-- What needs to be done --
Reply with one number only: the count of lines below that contain the word "replace".

-- Exercise materials --
(* ===== verification/File.v ===== *)
(** [web/socket/file.js]: reading samples from a local file. *)
From S2P Require Import Prelude JsNumber JsString Msg.

(** [text.split(/[\r\n]+/g)] *)
Fixpoint skip_breaks (s : jstr) : jstr :=
  match s with
  | c :: s' => if (c =? 13) || (c =? 10) then skip_breaks s' else s
  | [] => []
  end.

Fixpoint split_lines_go (fuel : nat) (line s : jstr) : list jstr :=
  match fuel, s with
  | S fuel, c :: s =>
      if (c =? 13) || (c =? 10) then line :: split_lines_go fuel [] (skip_breaks s)
      else split_lines_go fuel (line ++ [c]) s
  | _, _ => [line]
  end.

Definition split_lines (s : jstr) : list jstr := split_lines_go (length s) [] s.

(** What the handler reads of a parsed message. *)
Record file_msg := { ts : number; values : list number }.

(** The loop over the lines.  [msg.parse] is not defined by [Msg]: [parse_line]
    is the method the call finds, if any. *)
Fixpoint read_lines (now : Z) (parse_line : option (msg -> jstr -> file_msg)) (lines : list jstr) :
    result (list file_msg) :=
  match lines with
  | [] => Ok []
  | line :: lines =>
      m ← Msg now None;
      match parse_line with
      | None => Throw TypeError
      | Some p => ms ← read_lines now parse_line lines; Ok (p m line :: ms)
      end
  end.

(** The series pushed to [plotData]: time stamps and first values, flat.  The
    first sample is moved to the present. *)
Definition file_series (now : Z) (msgs : list file_msg) : option (list number) :=
  match msgs with
  | [] => None
  | m0 :: _ =>
      let offset := num_sub (num_of_Z now) (ts m0) in
      Some (flat_map (fun m => [num_add (ts m) offset; default S754_nan (values m !! 0%nat)]) msgs)
  end.

(** [reader.onload] *)
Definition fileStart_onload (now : Z) (parse_line : option (msg -> jstr -> file_msg)) (text : jstr) :
    result (option (list number)) :=
  msgs ← read_lines now parse_line (split_lines text);
  Ok (file_series now msgs).

(** [Msg] takes its fields from an argument that [fileStart] does not pass, so
    the handler throws on every file, the empty one included. *)
Lemma fileStart_throws now parse_line text :
  fileStart_onload now parse_line text = Throw TypeError.
Proof.
  unfold fileStart_onload, split_lines.
  enough (exists l ls, split_lines_go (length text) [] text = l :: ls) as (l & ls & ->) by done.
  generalize (length text) as fuel, (@nil Z) as line. intros fuel. revert text.
  induction fuel as [|fuel IH]; intros s line; [by do 2 eexists|].
  destruct s as [|c s]; cbn [split_lines_go]; [by do 2 eexists|].
  destruct ((c =? 13) || (c =? 10)); [by do 2 eexists|apply IH].
Qed.

Lemma file_series_lookup now msgs series k m m0 :
  file_series now msgs = Some series -> msgs !! k = Some m -> msgs !! 0%nat = Some m0 ->
  series !! (2 * k)%nat = Some (num_add (ts m) (num_sub (num_of_Z now) (ts m0))) /\
  series !! (2 * k + 1)%nat = Some (default S754_nan (values m !! 0%nat)).
Proof.
  destruct msgs as [|m' msgs]; [done|]. cbn [file_series lookup list_lookup].
  intros <-%Some_inj Hk [= ->].
  generalize (num_sub (num_of_Z now) (ts m0)) as off. intros off.
  revert k Hk. generalize (m0 :: msgs) as l. induction l as [|a l IH]; intros [|k] Hk; try done.
  - by injection Hk as ->.
  - replace (2 * S k)%nat with (S (S (2 * k))) by lia. apply (IH k Hk).
Qed.

(** Were the messages read, the plotted time axis keeps the spacing of the
    file and starts at the present: the k-th time stamp is the current time
    plus the distance of the k-th from the first message, followed by the first
    value of the message. *)
Theorem file_series_aligned now msgs series k t t0 m m0 :
  safe now -> safe t -> safe t0 -> safe (now - t0) -> safe (now + (t - t0)) ->
  file_series now msgs = Some series ->
  msgs !! k = Some m -> msgs !! 0%nat = Some m0 -> ts m = num_of_Z t -> ts m0 = num_of_Z t0 ->
  series !! (2 * k)%nat = Some (num_of_Z (now + (t - t0))) /\
  series !! (2 * k + 1)%nat = Some (default S754_nan (values m !! 0%nat)).
Proof.
  intros Hn Ht Ht0 Hd Hr Hs Hk H0 Hm Hm0.
  destruct (file_series_lookup _ _ _ _ _ _ Hs Hk H0) as [-> ->]. split; [|done].
  rewrite Hm, Hm0, num_sub_Z, num_add_Z by (done || by replace (t + (now - t0)) with (now + (t - t0)) by lia).
  do 2 f_equal. lia.
Qed.

Definition demo_first : file_msg := {| ts := num_of_Z 5000; values := [num_of_Z 1] |}.
Definition demo_second : file_msg := {| ts := num_of_Z 5100; values := [num_of_Z 2] |}.

Lemma file_series_aligned_witness :
  exists series, file_series 9000 [demo_first; demo_second] = Some series /\
    series !! 2%nat = Some (num_of_Z 9100) /\ series !! 3%nat = Some (num_of_Z 2).
Proof.
  eexists. split; [reflexivity|].
  apply (file_series_aligned 9000 [demo_first; demo_second] _ 1 5100 5000 demo_second demo_first);
    try reflexivity; by vm_compute.
Defined.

-- Problem solution --
2